■ **Task to complete**
Use the entries below and reproduce exactly the lines from the one containing "Theorem save_failures (path" down to the one containing "(may_write d path = true", both of them included.

= Beginning of Section =

#[export] Program Instance Hello_message : Message Hello := {
  encode := encode_hello; decode := decode_hello; message_ok := hello_ok; message_norm := hello_norm }.
Next Obligation.
  intros h (? & ? & ? & ? & ? & ? & Hd & Ha & Ho). unfold decode_hello, encode_hello.
  do 6 reads_step. list_step @get_list_reads_same. list_step @get_list_reads_same.
  eapply reads_last; [by apply get_objects_reads|]. apply reads_ret.
Qed.
Next Obligation. unfold decode_hello. repeat yields_step. by apply yields_ret. Qed.
Next Obligation.
  intros h (? & ? & ? & ? & ? & ? & Hd & [Ha _] & Ho). unfold encode_hello, put_count. solve_bytes.
  - apply (concat_bytes _ (fun _ => True)); [by apply Forall_true|eauto with put_bytes].
  - by apply (concat_bytes _ (uint 8)); [|eauto with put_bytes].
  - apply (concat_bytes _ (fun _ => True)); [by apply Forall_true|eauto with put_bytes].
Qed.

#[export] Program Instance HelloAck_message : Message HelloAck := {
  encode := encode_hello_ack; decode := decode_hello_ack; message_ok := hello_ack_ok; message_norm := fun a => a }.
Next Obligation.
  intros a (? & ? & ? & ? & ?). unfold decode_hello_ack, encode_hello_ack. repeat reads_step. by destruct a.
Qed.
Next Obligation. unfold decode_hello_ack. repeat yields_step. by apply yields_ret. Qed.
Next Obligation. intros a _. unfold encode_hello_ack. solve_bytes. Qed.

#[export] Program Instance ReportPayload_message : Message ReportPayload := {
  encode := encode_report; decode := decode_report; message_ok := report_ok; message_norm := report_norm }.
Next Obligation.
  intros p (? & ? & ? & ? & Ho). unfold decode_report, encode_report. do 4 reads_step.
  eapply reads_last; [by apply get_objects_reads|]. apply reads_ret.
Qed.
Next Obligation. unfold decode_report. repeat yields_step. by apply yields_ret. Qed.
Next Obligation.
  intros p _. unfold encode_report, put_count. solve_bytes.
  apply (concat_bytes _ (fun _ => True)); [by apply Forall_true|eauto with put_bytes].
Qed.

#[export] Program Instance WarmTopic_message : Message WarmTopic := {
  encode := encode_warm_topic; decode := decode_warm_topic; message_ok := warm_topic_ok; message_norm := fun t => t }.
Next Obligation.
  intros t (? & ? & Hc). unfold decode_warm_topic, encode_warm_topic. do 2 reads_step.
  eapply reads_last; [eapply get_list_reads_same; [done|exact Hc|apply cmd_reads]|]. by destruct t.
Qed.
Next Obligation. unfold decode_warm_topic. repeat yields_step. by apply yields_ret. Qed.
Next Obligation.
  intros t (_ & _ & Hc & _). unfold encode_warm_topic, put_count. solve_bytes.
  apply (concat_bytes _ cmd_ok); [done|]. intros c (_ & Ha & _). unfold put_cmd. solve_bytes.
Qed.

#[export] Program Instance WarmResult_message : Message WarmResult := {
  encode := encode_warm_result; decode := decode_warm_result; message_ok := warm_result_ok; message_norm := fun r => r }.
Next Obligation.
  intros r (? & ? & ? & ? & ? & ? & ? & ? & ? & ?). unfold decode_warm_result, encode_warm_result.
  unfold short in *. repeat reads_step. by destruct r.
Qed.
Next Obligation. unfold decode_warm_result. repeat yields_step. apply yields_ret. by split_and!. Qed.
Next Obligation. intros r (_ & _ & _ & _ & _ & Ha & _). unfold encode_warm_result. solve_bytes. Qed.

#[export] Program Instance ErrorPayload_message : Message ErrorPayload := {
  encode := encode_error; decode := decode_error; message_ok := fun e => short (message e); message_norm := fun e => e }.
Next Obligation.
  intros e He. eapply reads_last; [apply get_str_reads, He|]. by destruct e.
Qed.
Next Obligation. unfold decode_error. repeat yields_step. by apply yields_ret. Qed.
Next Obligation. intros e _. apply put_str_bytes. Qed.

(** ** A message in a frame *)

(** The frame that the coordinator and the worker make of an encoded payload. *)
Definition send (t : MessageType) (p : bytes) : option bytes := write (mkFrame t 0 p).
(* ===== verification/Storage.v ===== *)
(** * persistence.cpp, fabric.cpp: snapshots in files

    [save_snapshot_file] and [load_snapshot_file] on a disk, and the fabric's
    [save] and [recover] over them.  What the file streams do is part of the
    disk: which paths open, whether a stream reports an error, and what a file
    holds once the stream that wrote it is destroyed. *)

From Stdlib Require Import ZArith Lia String.
From stdpp Require Import base list numbers strings gmap fin_maps relations sorting.
From S2P Require Import Prelude Float64 Identity State Object Decay Budget Ledger Cost Policy Scheduler Explanation Codec Wire Persistence Fabric Typing.
Local Open Scope Z_scope.
Local Open Scope warmth_scope.

(** ** The disk *)

Record Disk := mkDisk {
  files : gmap string bytes;
  may_write : string -> bool;             (* [ofstream] with [trunc] opens *)
  write_good : string -> bytes -> bool;   (* the stream is good after [write] *)
  kept : string -> bytes -> bytes;        (* the file after the destructor *)
  may_read : string -> bool;              (* [ifstream] opens an existing file *)
  tells : string -> bool;                 (* [tellg] gives the size *)
  read_good : string -> bool              (* the stream is good after [read] *) }.

Definition with_file (path : string) (bs : bytes) (d : Disk) : Disk :=
  mkDisk (<[path := bs]> (files d)) (may_write d) (write_good d) (kept d) (may_read d) (tells d) (read_good d).

(** The encoder throws before the file is opened; opening it truncates it. *)
Definition save_snapshot_file (path : string) (snapshot : Snapshot) (d : Disk) : result unit * Disk :=
  match encode_snapshot snapshot with
  | None => (Err "persist: NaN/Inf not allowed", d)
  | Some bs =>
      if negb (may_write d path) then (Err ("cannot open " +:+ path), d)
      else
        let d' := with_file path (kept d path bs) d in
        if negb (write_good d path bs) then (Err "write failed", d') else (Ok tt, d')
  end.

Definition load_snapshot_file (path : string) (d : Disk) : result Snapshot :=
  match (if may_read d path then files d !! path else None) with
  | None => Err ("cannot open " +:+ path)
  | Some bs =>
      if negb (tells d path) then Err "tell failed"
      else if negb (read_good d path) && bool_decide (bs <> []) then Err "read failed"
      else decode_snapshot bs
  end.

(** [WarmthFabric::save]: [snapshot()] under the mutex, then the file. *)
Definition save (path : string) (d : Disk) : locked (result unit * Disk) := fun held f =>
  match snapshot held f with
  | Some (snap, f) => Some (save_snapshot_file path snap d, f)
  | None => None
  end.

(** [WarmthFabric::recover]. *)
Definition recover_file (path : string) (d : Disk) (f : WarmthFabric) : result unit * WarmthFabric :=
  match load_snapshot_file path d with
  | Err e => (Err e, f)
  | Ok snap => (Ok tt, recover snap f)
  end.

(** ** Lemmas *)

(** The streams do what they are asked to for this path. *)
Record reliable (d : Disk) (path : string) : Prop := mkReliable {
  rl_write : may_write d path = true;
  rl_good : forall bs, write_good d path bs = true;
  rl_kept : forall bs, kept d path bs = bs;
  rl_read : may_read d path = true;
  rl_tells : tells d path = true;
  rl_read_good : read_good d path = true }.

Lemma save_reliable path snap d : reliable d path ->
  save_snapshot_file path snap d =
    match encode_snapshot snap with
    | Some bs => (Ok tt, with_file path bs d)
    | None => (Err "persist: NaN/Inf not allowed", d)
    end.
Proof.
  intros [Hw Hg Hk _ _ _]. unfold save_snapshot_file. destruct (encode_snapshot snap); [|done]. by rewrite Hw, Hg, Hk.
Qed.

Lemma load_reliable path bs d : reliable d path -> load_snapshot_file path (with_file path bs d) = decode_snapshot bs.
Proof.
  intros [_ _ _ Hr Ht Hg]. unfold load_snapshot_file. cbn [with_file may_read files tells read_good].
  by rewrite Hr, lookup_insert_eq, Ht, Hg.
Qed.

Definition snapshot_size (s : Snapshot) : Z := Z.of_nat (length (payload_bytes s)).

Lemma save_load path snap d : reliable d path -> snapshot_wf snap -> finite_snapshot snap -> snapshot_size snap < 2 ^ 32 ->
  exists d', save_snapshot_file path snap d = (Ok tt, d') /\ load_snapshot_file path d' = Ok (snapshot_norm snap) /\
    forall other, other <> path -> files d' !! other = files d !! other.
Proof.
  intros Hd Hs Hf Hl. pose proof (fun bs => decode_encode_snapshot snap bs Hs Hl) as Hdec.
  destruct (encode_snapshot snap) as [bs|] eqn:E; [|by rewrite encode_snapshot_spec, decide_True in E].
  exists (with_file path bs d). rewrite save_reliable, E, load_reliable by done. split_and!; [done|by apply Hdec|].
  intros other Ho. cbn. by rewrite lookup_insert_ne.
Qed.

Lemma find_norm id l : List.find (fun o => bool_decide (id_ o = id)) (map wire_norm l) =
  wire_norm <$> List.find (fun o => bool_decide (id_ o = id)) l.
Proof. induction l as [|o l IH]; [done|]. cbn [map List.find]. rewrite wire_norm_id. by case_bool_decide. Qed.

Lemma load_snapshot_sound path d snap : map_Forall (fun _ bs => bytes_ok bs) (files d) ->
  load_snapshot_file path d = Ok snap -> snapshot_wf snap /\ finite_snapshot snap.
Proof.
  intros Hd. unfold load_snapshot_file. destruct (may_read d path); [|done].
  destruct (files d !! path) as [bs|] eqn:Hb; [|done]. destruct (negb (tells d path)); [done|].
  destruct (_ && _); [done|]. intros H. apply (decode_snapshot_yields bs). exact (Hd path bs Hb). exact H.
Qed.

(** ** Properties *)

(** C28: a restart through a file.  Take a snapshot of which every part has its
    type and the relations that the decoder checks hold (distinct ids, no object
    ahead of it, a policy of its policy generation), with finite doubles and a
    payload below 2^32 bytes, and streams that do what they are asked to for this
    path.  Saving it changes no other file, and any fabric that recovers from the
    file holds exactly the snapshot's objects, in the form the file keeps and
    after the revalidation step, under the policy of the snapshot with its
    budgets, with all three generations one further than the snapshot's, no
    reservation, and its own workload, node, device and backend. *)
Theorem restart_from_file (s : Snapshot) (g : WarmthFabric) (path : string) (d : Disk) :
  snapshot_wf s -> finite_snapshot s -> snapshot_size s < 2 ^ 32 -> reliable d path ->
  exists d' g',
    save_snapshot_file path s d = (Ok tt, d') /\
    (forall other, other <> path -> files d' !! other = files d !! other) /\
    recover_file path d' g = (Ok tt, g') /\
    (forall id, get id g' =
      (fun o => recover_object (wire_norm o)) <$> List.find (fun o => bool_decide (id_ o = id)) (Persistence.objects s)) /\
    cfg_ g' = mkConfig (cfg_workload (cfg_ g)) (cfg_node (cfg_ g)) (cfg_device (cfg_ g)) (cfg_backend (cfg_ g))
                (policy s) (default_model_bytes (cfg_ g)) /\
    budgets_balanced g' = true /\ limits_ (budget_ g') = budgets (policy s) /\
    gen_ g' = mkGens (next (warmth_generation s)) (next (dependency_generation s)) (next (snap_policy_generation s)).
Proof.
  intros Hs Hfin Hl Hd. destruct (save_load path s d Hd Hs Hfin Hl) as (d' & Hsave & Hload & Hother).
  eexists d', _. split_and!; [exact Hsave|exact Hother|unfold recover_file; by rewrite Hload|..]; try done.
  intros id. unfold get. cbn [recover objects_ snapshot_norm Persistence.objects].
  rewrite recover_fold, find_norm.
  - by destruct (List.find _ _).
  - rewrite map_map. rewrite (map_ext _ id_) by apply wire_norm_id. apply (sw_ids _ Hs).
Qed.

Definition disk_example : Disk :=
  mkDisk (<["other" := [1; 2; 3]]> ∅) (fun _ => true) (fun _ _ => true) (fun _ bs => bs) (fun _ => true) (fun _ => true) (fun _ => true).

Lemma restart_from_file_witness : exists d' g',
  recover_file "snapshot.wfbin" d' (fabric_new cfg_example) = (Ok tt, g') /\ files d' !! "other" = Some [1; 2; 3] /\
  budgets_balanced g' = true.
Proof.
  destruct (restart_from_file snapshot_example (fabric_new cfg_example) "snapshot.wfbin" disk_example)
    as (d' & g' & _ & Ho & Hr & _ & _ & Hb & _).
  - apply snapshot_example_wf.
  - apply (bool_decide_unpack _). vm_compute. exact I.
  - vm_compute. reflexivity.
  - constructor; reflexivity.
  - exists d', g'. split; [exact Hr|split; [|exact Hb]]. rewrite Ho; [reflexivity|]. intros [=].
Defined.

(** C31: recovery from any file.  Whatever bytes a file holds and however its
    stream fails, recovery either reports an error and leaves the fabric as it
    was, or leaves it in a typed state in which no object is execution-ready
    but one that was HOT in the file. *)
Theorem recover_file_safe (path : string) (d : Disk) (f : WarmthFabric) :
  fabric_typed true f -> map_Forall (fun _ bs => bytes_ok bs) (files d) ->
  match recover_file path d f with
  | (Err _, f') => f' = f
  | (Ok _, f') => fabric_typed true f' /\
      forall id o, get id f' = Some o -> execution_ready o = true -> state_ o = HOT
  end.
Proof.
  intros Hf Hd. unfold recover_file. destruct (load_snapshot_file path d) as [snap|e] eqn:E; [|done].
  destruct (load_snapshot_sound path d snap Hd E) as [Hs Hfin]. split; [by apply recover_fabric_typed|].
  intros id o. unfold get. cbn [recover objects_]. rewrite recover_fold by apply (sw_ids _ Hs).
  destruct (List.find _ _) as [o'|]; [|by rewrite lookup_empty]. intros [= <-]. unfold execution_ready.
  rewrite recover_object_state. case_decide as Hw; [done|]. by destruct (state_ o').
Qed.

Lemma fabric_registered_typed : fabric_typed true fabric_registered.
Proof.
  apply (apply_call_typed _ (CRegister MODEL_WEIGHTS "m" None None None None)); [split_and!; [short_text|exact I..]|].
  apply fabric_new_typed, cfg_example_typed.
Qed.

Lemma recover_file_safe_witness : recover_file "other" disk_example fabric_registered = (Err "truncated header", fabric_registered).
Proof.
  pose proof (recover_file_safe "other" disk_example fabric_registered fabric_registered_typed) as H.
  unfold recover_file in *. change (load_snapshot_file "other" disk_example) with (@Err Snapshot "truncated header") in *.
  cbn iota in H. rewrite H; [reflexivity|]. apply map_Forall_insert_2; [|apply map_Forall_empty].
  apply (bool_decide_unpack _). vm_compute. exact I.
Defined.

(** how saving fails.  A snapshot with a NaN or an infinity is refused before
    the file is touched; when the file cannot be opened nothing changes either;
    a write error is reported after the old contents are gone.  The fabric's
    own [save] never gets as far: it blocks on its own mutex. *)
Theorem save_failures (path : string) (snap : Snapshot) (d : Disk) :
  (~ finite_snapshot snap <-> save_snapshot_file path snap d = (Err "persist: NaN/Inf not allowed", d)) /\
  (finite_snapshot snap ->
     (may_write d path = false -> save_snapshot_file path snap d = (Err ("cannot open " +:+ path), d)) /\
     (may_write d path = true -> exists bs, encode_snapshot snap = Some bs /\
        save_snapshot_file path snap d =
          (if write_good d path bs then Ok tt else Err "write failed", with_file path (kept d path bs) d))) /\
  (forall held f, save path d held f = None).
Proof.
  unfold save_snapshot_file. rewrite encode_snapshot_spec. split_and!.
  - destruct (decide (finite_snapshot snap)) as [Hf|Hf]; [|done]. split; [done|].
    destruct (may_write d path); cbn [negb]; [destruct (write_good d path _)|]; done.
  - intros Hf. rewrite decide_True by done. split; intros ->; cbn [negb]; [done|]. eexists. split; [done|].
    by destruct (write_good d path _).
  - by intros [] f.
Qed.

= End of Section =

■ **Task response**
Theorem save_failures (path : string) (snap : Snapshot) (d : Disk) :
  (~ finite_snapshot snap <-> save_snapshot_file path snap d = (Err "persist: NaN/Inf not allowed", d)) /\
  (finite_snapshot snap ->
     (may_write d path = false -> save_snapshot_file path snap d = (Err ("cannot open " +:+ path), d)) /\
     (may_write d path = true -> exists bs, encode_snapshot snap = Some bs /\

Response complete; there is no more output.